Skin Supplements and Acne
The inflammatory skin condition acne results when excess oil clogs the hair follicles. This results in unattractive, red bumps. Common in the teenage years, acne can last well into adulthood. Proven treatments include a variety of topical and internal medications though natural strategies like diet and natural supplements might help as well. Do not self-treat without consulting with a dermatologist; even seemingly benign supplements like vitamins can produce interactions and negative side effects.
Importance of Proper Skin Care
While supplements, prescription medications and diet might all help control acne, the American Academy of Dermatology, or AAD, stresses the importance of proper skin care. Taking care to wash your face, moisturize and wear sunscreen can help all treatments work more effectively notes the AAD. This means that going to bed every night with a dirty face can counteract any supplement or other treatment you use.
The University of Maryland Medical Center, or UMMC, explains that several natural supplements might help treat acne. The center notes research that has shown acne could be reduced by taking 30 mg twice a day for one month and 30 mg daily after that. High doses can cause a number of side effects and you should only embark on this regimen under professional supervision; do not use zinc if you currently take the antibiotic tetracycline for acne.

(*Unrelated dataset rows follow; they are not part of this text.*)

Fixpoint plan_expression (p : path) (e : Expression) (context : use_context) {struct e} : action :=
  match e with
  | Literal _ _ => ASkip
  | Identifier name _ => AUse name context
  | InterpolatedString parts _ => aseq (number (λ i x, [plan_expression (p ++ [i]) x BORROW]) 0 parts)
  | ListLiteral items _ => aseq (number (λ i x, [plan_expression (p ++ [i]) x (own (p ++ [i]))]) 0 items)
  | MapLiteral entries _ =>
      aseq (number (λ i kv, [ASeq (plan_expression (p ++ [(2 * i)%nat]) kv.1 BORROW)
        (plan_expression (p ++ [S (2 * i)]) kv.2 (own (p ++ [S (2 * i)])))]) 0 entries)
  | StructLiteral _ fields _ => aseq (number (λ i f, [plan_expression (p ++ [i]) f.2 (own (p ++ [i]))]) 0 fields)
  | MemberExpression object _ _ => ASeq (plan_expression (p ++ [0%nat]) object BORROW) (take_field p object context)
  | CallExpression callee arguments _ =>
      ASeq (match callee with
            | MemberExpression object _ _ => plan_expression (p ++ [0; 0]%nat) object BORROW
            | _ => plan_expression (p ++ [0%nat]) callee BORROW
            end)
        (aseq (number (λ i x, [plan_expression (p ++ [i]) x (own (p ++ [i]))]) 1 arguments))
  | BinaryExpression x operator y _ =>
      let right_operand := plan_expression (p ++ [1%nat]) y BORROW in
      ASeq (plan_expression (p ++ [0%nat]) x BORROW)
        (if bool_decide (operator ∈ [u "&&"; u "||"]) then AChoice ASkip right_operand else right_operand)
  | UnaryExpression _ x _ => plan_expression (p ++ [0%nat]) x BORROW
  | OrReturnExpression x error _ =>
      ASeq (plan_expression (p ++ [0%nat]) x (passed (p ++ [0%nat]) context))
        (AChoice ASkip
          (ASeq (match error with None => ASkip | Some y => plan_expression (p ++ [1%nat]) y (own (p ++ [1%nat])) end)
            (AExit Returns)))
  | OrElseExpression x y _ =>
      ASeq (plan_expression (p ++ [0%nat]) x (passed (p ++ [0%nat]) context))
        (AChoice ASkip (plan_expression (p ++ [1%nat]) y (passed (p ++ [1%nat]) context)))
  | OrBlockExpression x handler _ =>
      ASeq (plan_expression (p ++ [0%nat]) x (passed (p ++ [0%nat]) context))
        (AChoice ASkip (AScope (plan_block (p ++ [1%nat]) handler)))
  | MatchExpression x arms _ =>
      ASeq (plan_expression (p ++ [0%nat]) x BORROW)
        (achoose (number (λ i a, [AScope (plan_arm (p ++ [i]) a context)]) 1 arms))
  | AssignmentExpression target value _ =>
      ASeq (plan_expression (p ++ [1%nat]) value (own (p ++ [1%nat]))) (plan_expression (p ++ [0%nat]) target BORROW)
  end
(** The payload of a variant is no capability: enums cannot have such payloads. *)
with plan_arm (p : path) (a : MatchArm) (context : use_context) {struct a} : action :=
  match a with
  | mk_arm _ binding arm_body _ =>
      ASeq (match binding with None => ASkip | Some name => ADeclare name UnknownType end)
        (match arm_body with
         | ArmBlock b => plan_block (p ++ [0%nat]) b
         | ArmExpression e => plan_expression (p ++ [0%nat]) e (passed (p ++ [0%nat]) context)
         end)
  end
with plan_statement (p : path) (s : Statement) {struct s} : action :=
  match s with
  | LetStatement name _ value _ _ =>
      ASeq (plan_expression (p ++ [0%nat]) value (own (p ++ [0%nat]))) (ADeclare name (type_at (p ++ [0%nat])))
  | ReturnStatement None _ => AExit Returns
  | ReturnStatement (Some x) _ => ASeq (plan_expression (p ++ [0%nat]) x (own (p ++ [0%nat]))) (AExit Returns)
  | ExpressionStatement x _ => plan_expression (p ++ [0%nat]) x BORROW
  | IfStatement condition then_block else_branch _ =>
      ASeq (plan_expression (p ++ [0%nat]) condition BORROW)
        (AChoice (AScope (plan_block (p ++ [1%nat]) then_block))
          (match else_branch with
           | Some (ElseBlock b) => AScope (plan_block (p ++ [2%nat]) b)
           | Some (ElseIf s') => match s' with IfStatement _ _ _ _ => plan_statement (p ++ [2%nat]) s' | _ => ASkip end
           | None => ASkip
           end))
  | WhileStatement condition b _ =>
      ALoop (plan_expression (p ++ [0%nat]) condition BORROW) (AScope (plan_block (p ++ [1%nat]) b))
  | ForStatement variable iterable b _ =>
      ASeq (plan_expression (p ++ [0%nat]) iterable BORROW)
        (ALoop ASkip
          (AScope (ASeq
            (ADeclare variable (match type_at (p ++ [0%nat]) with GenericType _ (t :: _) => t | _ => UnknownType end))
            (plan_block (p ++ [1%nat]) b))))
  | BreakStatement _ => AExit Breaks
  | ContinueStatement _ => AExit Continues
  end
with plan_block (p : path) (b : Block) {struct b} : action :=
  let 'mk_block l := b in aseq (number (λ i s, [plan_statement (p ++ [i]) s]) 0 l).
End plan.
End ownership.

(** No owner is taken. *)
Fixpoint moves_nothing (a : action) : bool :=
  match a with
  | AUse _ MOVE => false
  | ASkip | AUse _ BORROW | ADeclare _ _ | AExit _ => true
  | ASeq a b | AChoice a b | ALoop a b => moves_nothing a && moves_nothing b
  | AScope a => moves_nothing a
  end.
(** The function [f] of the module at [k] has an effect, through its signature and
its own calls, or through the functions it calls in its module and in others. *)
Inductive graph_performs : ustring → ustring → ustring → Prop :=
  | performs_signature_of k m imported types i f signature e :
      view k m imported types → declared (module_program m) i f →
      _signature_effects (module_program m) imported recursion_limit f = Done signature → e ∈ signature →
      graph_performs k (function_name f) e
  | performs_own k m imported types i f e :
      view k m imported types → declared (module_program m) i f →
      contributes (module_program m) imported types i f (Effect e) → graph_performs k (function_name f) e
  | performs_inside k m imported types i f g e :
      view k m imported types → declared (module_program m) i f →
      contributes (module_program m) imported types i f (LocalCall g) →
      graph_performs k g e → graph_performs k (function_name f) e
  | performs_across k m imported types i f alias g j e :
      view k m imported types → declared (module_program m) i f →
      contributes (module_program m) imported types i f (ImportedCall alias g) → assoc alias (module_imports m) = Some j →
      graph_performs j g e → graph_performs k (function_name f) e
  | performs_unknown k m imported types i f alias g j m' :
      view k m imported types → declared (module_program m) i f →
      contributes (module_program m) imported types i f (ImportedCall alias g) → assoc alias (module_imports m) = Some j →
      assoc j (graph_modules graph) = Some m' → g ∉ function_name <$> declarations (module_program m') →
      graph_performs k (function_name f) (unknown_import alias g).

(** What the loop establishes for one module, after the modules of [before]. *)
Record checked_entry (before : list (ustring * EffectReport)) (k : ustring) (m : SourceModule) (report : EffectReport) : Prop := {
  checked_view : ∃ imported typed, imported_modules graph m = Done imported ∧
    check_typed_hir pass (module_program m) imported = Done typed ∧
    infer_effect_contracts (module_program m) imported (typed_expressions pass typed) (imported_effects_of before m) recursion_limit =
      Done report;
  checked_names : NoDup (function_name <$> declarations (module_program m));
  checked_pure : ∀ f s, f ∈ declarations (module_program m) → is_pure f = true → report !! function_name f = Some s → effects s = [];
}.

Lemma at_module_done {E A} (wrap : E → check_error) (r : outcome E A) a : at_module wrap r = Done a → r = Done a.
Proof. destruct r; [by intros [= ->]|done..]. Qed.

Lemma integrity_names p : check_program_integrity p = Done () → NoDup (function_name <$> declarations p).
Proof.
  intros ([] & H & _)%bind_done. pose proof (validate_spec p) as Hv. rewrite H in Hv. destruct Hv as [Hnd _].
  unfold function_names in Hnd. by rewrite <- list_fmap_compose in Hnd.
Qed.
(* ===== verification/MirGraph.v ===== *)
(** The sealed module graph of [src/koschei/mir.py]: functions, modules and the
graph, the dependency order, the static resource summary and [assert_sealed];
and the scope gate of [src/koschei/mir_scope_safety.py].

[imports] and [modules] are the insertion-ordered dictionaries of the source.
The native-sigil report of a module and the SHA-256 fingerprint are parameters
of [assert_sealed]. *)

From S2P Require Import Prelude TypeSystem Lexer Ast Capability Mir MirProof Order.

(** * Data *)

Record MirResources := mk_resources {
  basic_blocks : Z;
  instruction_count : Z;
  ast_fallbacks : Z;
  backward_edges : Z;
  self_recursive : bool;
}.

#[export] Instance MirResources_eq_dec : EqDecision MirResources.
Proof. solve_decision. Defined.

Record MirParameter := mk_mir_parameter {
  mir_parameter_name : ustring;
  mir_parameter_type : TypeNode;
}.

Record MirFunction := mk_mir_function {
  mir_function_name : ustring;
  mir_parameters : list MirParameter;
  mir_return_type : TypeNode;
  calls : list ustring;
  effects : list ustring;
  resources : MirResources;
  declaration : FunctionDeclaration;
  blocks : list MirBasicBlock;
}.

Record MirModule := mk_mir_module {
  key : ustring;
  module_name : ustring;
  program : NativeProgram;
  module_imports : list (ustring * ustring);
  functions : list MirFunction;
}.
Definition _lower_value_if (condition : lower Z) (then_branch else_branch : lower (option Z)) (result_type : TypeNode)
    (l : SourceLocation) : lower Z :=
  c ← condition;
  is_error ← is_runtime_error c l;
  error_block ← _new_block;
  decision_block ← _new_block;
  then_block ← _new_block;
  else_block ← _new_block;
  join_block ← _new_block;
  result_name ← _new_internal_binding_name (u "value_if_result");
  _ ← _terminate (MirBranch is_error error_block decision_block);
  _ ← set_current error_block;
  _ ← _emit (MirBind result_name c false result_type l);
  _ ← _terminate (MirJump join_block);
  _ ← set_current decision_block;
  _ ← _terminate (MirBranch c then_block else_block);
  _ ← set_current then_block;
  then_value ← then_branch;
  _ ← bind_result result_name then_value result_type join_block l;
  _ ← set_current else_block;
  else_value ← else_branch;
  _ ← bind_result result_name else_value result_type join_block l;
  _ ← set_current join_block;
  load_result result_name result_type l.

Definition _lower_value_while (condition : lower Z) (body : lower (option Z)) (result_type : TypeNode)
    (l : SourceLocation) : lower Z :=
  initial ← _emit_unit l;
  result_name ← _new_internal_binding_name (u "value_while_result");
  _ ← _emit (MirBind result_name initial true result_type l);
  condition_block ← _new_block;
  condition_error_block ← _new_block;
  decision_block ← _new_block;
  body_block ← _new_block;
  final_join ← _new_block;
  _ ← _terminate (MirJump condition_block);
  _ ← set_current condition_block;
  c ← condition;
  condition_is_error ← is_runtime_error c l;
  _ ← _terminate (MirBranch condition_is_error condition_error_block decision_block);
  _ ← set_current condition_error_block;
  _ ← _emit (MirStore result_name c result_type l);
  _ ← _terminate (MirJump final_join);
  _ ← set_current decision_block;
  _ ← _terminate (MirBranch c body_block final_join);
  _ ← set_current body_block;
  body_value ← in_loop final_join condition_block body;
  _ ← finish_loop_body body_value (λ v, _emit (MirStore result_name v result_type l)) final_join condition_block l;
  _ ← set_current final_join;
  load_result result_name result_type l.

Vitamin A has been well-established as an effective treatment for acne and you will find it in the powerful oral prescription drug Accutane as well as many topical acne creams. The UMMC notes that supplementing with the pure vitamin might help but this fat-soluble vitamin can build up to toxic levels and cause dangerous side effects; again, only use this supplement under the supervision of a doctor.

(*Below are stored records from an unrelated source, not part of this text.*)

(* ===== verification/LoweringProof.v ===== *)
(** What lowering guarantees.

A [point] says what holds at a position of the code on every path: the values
that are defined, the names that are bound, and the variants that have been
tested.  A function is certified by an entry point for each block such that the
instructions of the block need nothing else, and each edge leads to a block that
needs no more than holds at the edge.  The lowering of every construct keeps such
a certificate for the blocks built so far ([good]); [wp] is the weakest
precondition of the lowerer's monad, and one lemma per operation moves the
abstract [state].  Names that are free in the source are exempt: they belong to
functions, imports and builtins. *)

From S2P Require Import Prelude TypeSystem Lexer Ast TypeContracts Effects TypedHir Mir MirProof MirGraph Lowering.

(** The errors that only the checker's report or the shape of the source cause. *)
Definition expected (e : lower_error) : bool :=
  match e with
  | UnknownCurrent _ | NoScope | EmitTerminated _ | AlreadyTerminated _ | Invalid _ => false
  | MatchPlan (AuthorityPlan | ExtractionMismatch | UnboundWithType | LostBinding) => false
  | _ => true
  end.

(** * Points *)

Record point := mk_point {
  p_values : gset Z;
  p_names : gset ustring;
  p_facts : gset proof;
  (** The tests of this block so far. *)
  p_tests : gset (Z * proof);
}.

(** [p] needs no more than [q] offers. *)
Record point_le (p q : point) : Prop := {
  le_values : p_values p ⊆ p_values q;
  le_names : p_names p ⊆ p_names q;
  le_facts : p_facts p ⊆ p_facts q;
}.

#[export] Instance point_sqsubseteq : SqSubsetEq point := point_le.

#[export] Instance point_le_preorder : PreOrder (⊑@{point}).
Proof. split; [by intros p|]. intros p q r [] []. split; by etransitivity. Qed.

(** Every operand, the ones the validator does not look at included. *)
Definition operands (i : MirInstruction) : list Z :=
  match i with
  | MirMapGet _ object key _ _ | MirMapContains _ object key _ _ => [object; key]
  | MirMapSet _ object key value _ _ => [object; key; value]
  | _ => uses_of i
  end.

Definition bound_name (i : MirInstruction) : option ustring :=
  match i with MirBind name _ _ _ _ => Some name | _ => None end.

Definition after (q : point) (i : MirInstruction) : point :=
  mk_point (match target_of i with Some t => {[t]} ∪ p_values q | None => p_values q end)
    (match bound_name i with Some n => {[n]} ∪ p_names q | None => p_names q end) (p_facts q)
    (match i with MirVariantIs t s v _ _ => {[(t, (s, v))]} ∪ p_tests q | _ => p_tests q end).

Definition end_point (p : point) (l : list MirInstruction) : point := foldl after p l.

(** At the start of a block nothing is tested in it. *)
Definition clean (q : point) : point := mk_point (p_values q) (p_names q) (p_facts q) ∅.
Definition with_name (n : ustring) (q : point) : point := mk_point (p_values q) ({[n]} ∪ p_names q) (p_facts q) ∅.
Definition with_fact (f : proof) (q : point) : point := mk_point (p_values q) (p_names q) ({[f]} ∪ p_facts q) ∅.

(** What holds on the edge on which [c] is true. *)
Definition taken (c : Z) (q : point) : point :=
  mk_point (p_values q) (p_names q) (p_facts q ∪ set_map snd (filter (λ t : Z * proof, t.1 = c) (p_tests q))) ∅.

Lemma after_le q i : q ⊑ after q i.
Proof. split; cbn [after p_values p_names p_facts]; [destruct (target_of i)|destruct (bound_name i)|]; set_solver. Qed.

Lemma values_mono (p q : point) v : p ⊑ q → v ∈ p_values p → v ∈ p_values q.
Proof. intros []. set_solver. Qed.

Lemma names_mono (p q : point) n : p ⊑ q → n ∈ p_names p → n ∈ p_names q.
Proof. intros []. set_solver. Qed.

Lemma clean_le q : clean q ⊑ q.
Proof. by split. Qed.

Lemma le_clean q : q ⊑ clean q.
Proof. by split. Qed.

Lemma le_with_name n q : q ⊑ with_name n q.
Proof. split; cbn; set_solver. Qed.

Lemma le_with_fact f q : q ⊑ with_fact f q.
Proof. split; cbn; set_solver. Qed.

Lemma taken_le c q : q ⊑ taken c q.
Proof. split; cbn; set_solver. Qed.

Lemma end_point_le p l : p ⊑ end_point p l.
Proof. revert p. induction l as [|i l IH]; intros p; [done|]. etransitivity; [apply after_le|apply IH]. Qed.

Lemma end_point_values p l v :
  v ∈ p_values (end_point p l) ↔ v ∈ p_values p ∨ v ∈ omap target_of l.
Proof.
  revert p. induction l as [|i l IH]; intros p; cbn [end_point foldl omap list_omap].
  - split; [by left|]. by intros [?|?%elem_of_nil].
  - unfold end_point in IH. rewrite IH. cbn [after p_values]. destruct (target_of i); [rewrite elem_of_cons|]; set_solver.
Qed.

Lemma end_point_facts p l : p_facts (end_point p l) = p_facts p.
Proof. revert p. induction l as [|i l IH]; intros p; [done|]. cbn [end_point foldl]. unfold end_point in IH. by rewrite IH. Qed.

Lemma end_point_tests p l c f :
  (c, f) ∈ p_tests (end_point p l) → (c, f) ∈ p_tests p ∨ ∃ i, i ∈ l ∧ tests_for i c f.
Proof.
  revert p. induction l as [|i l IH]; intros p; cbn [end_point foldl]; [by left|]. unfold end_point in IH.
  intros [H|(j & Hj & Ht)]%IH; [|right; exists j; split; [by right|done]].
  destruct i; try (by left). cbn [after p_tests] in H. apply elem_of_union in H as [[= -> ->]%elem_of_singleton|?]; [|by left].
  right. eexists. split; [left|]. by eexists _, _.
Qed.

(** * Certificates *)

Section certificate.
Context (free : gset ustring).

Definition name_ok (q : point) (i : MirInstruction) : Prop :=
  match i with
  | MirLoad _ n _ _ | MirStore n _ _ _ => n ∈ p_names q ∨ n ∈ free
  | _ => True
  end.

Definition variant_ok (q : point) (i : MirInstruction) : Prop :=
  match i with
  | MirVariantIs _ _ v _ _ => _canonical_variant_identity v = true
  | MirVariantPayload _ s v _ _ => _canonical_variant_identity v = true ∧ (s, v) ∈ p_facts q
  | _ => True
  end.

(** The instruction [i] needs only what holds at [q]. *)
Record instr_ok (q : point) (i : MirInstruction) : Prop := {
  ok_operands : ∀ v, v ∈ operands i → v ∈ p_values q;
  ok_registered : is_mir_v4_instruction i = true;
  ok_name : name_ok q i;
  ok_variant : variant_ok q i;
}.

Fixpoint instrs_ok (p : point) (l : list MirInstruction) : Prop :=
  match l with [] => True | i :: l => instr_ok p i ∧ instrs_ok (after p i) l end.

Definition terminator_ok (entries : gmap Z point) (q : point) (t : MirTerminator) : Prop :=
  (∀ v, v ∈ terminator_uses t → v ∈ p_values q) ∧
  match t with
  | MirJump s => ∃ r, entries !! s = Some r ∧ r ⊑ q
  | MirBranch c s1 s2 => (∃ r, entries !! s1 = Some r ∧ r ⊑ taken c q) ∧ ∃ r, entries !! s2 = Some r ∧ r ⊑ q
  | _ => True
  end.

Lemma instrs_ok_snoc p l i : instrs_ok p (l ++ [i]) ↔ instrs_ok p l ∧ instr_ok (end_point p l) i.
Proof.
  revert p. induction l as [|j l IH]; intros p; cbn [app instrs_ok end_point foldl]; [tauto|].
  rewrite IH. unfold end_point. tauto.
Qed.

Lemma end_point_snoc p l i : end_point p (l ++ [i]) = after (end_point p l) i.
Proof. unfold end_point. by rewrite foldl_app. Qed.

Alternative Medicine Systems
Alternative medicine systems like Ayurveda, traditional Chinese medicine and homeopathy have a number of treatments for skin conditions like acne. Some treatments might entail a single supplement while others offer a combination of herbs and other substances in a specific concoction. Guggul, a popular herb in Indian medicine, has been shown to work as effectively as tetracycline in studies notes the UMMC. Ayurvedic combinations that included herbs like ginger, ashwgandha, turmeric and aloe to name a few also demonstrated benefit.
Popular homeopathic supplements for acne include belladonna, calendula, hepar sulphur, silicea and kali bromatum.
To derive optimal benefits from alternative system treatments, work with practitioners of these disciplines.
Nutrition vs. Supplements
While supplementation has its benefits at times, the AAD notes that you will derive optimal benefit from eating a wide variety of healthy foods that contain nutrients beneficial for the skin. They contain a wide range of nutrients in good combinations that will probably benefit you more in the long run that a concentrated supplement.
While generally safer and less toxic than many prescription treatments, vitamins, minerals and herbs contain components that exert changes in the body and might potentially interact with prescription medications or even other natural supplements. Some of the treatments mentioned here do carry some warnings.
Excess zinc can lead to side effects like immune suppression and interact with the popular antibiotic treatment for acne, tetracycline.
Your body stores vitamin A in its fat cells and taking too much can lead to toxicity. Do not use if pregnant or nursing.
Guggul can interact with blood-thinning medications and supplements that have blood-thinning properties like garlic as well as birth control pills; do not use guggul if you have or have a risk of developing hormone-dependent conditions like breast cancer. Do not use if pregnant or nursing.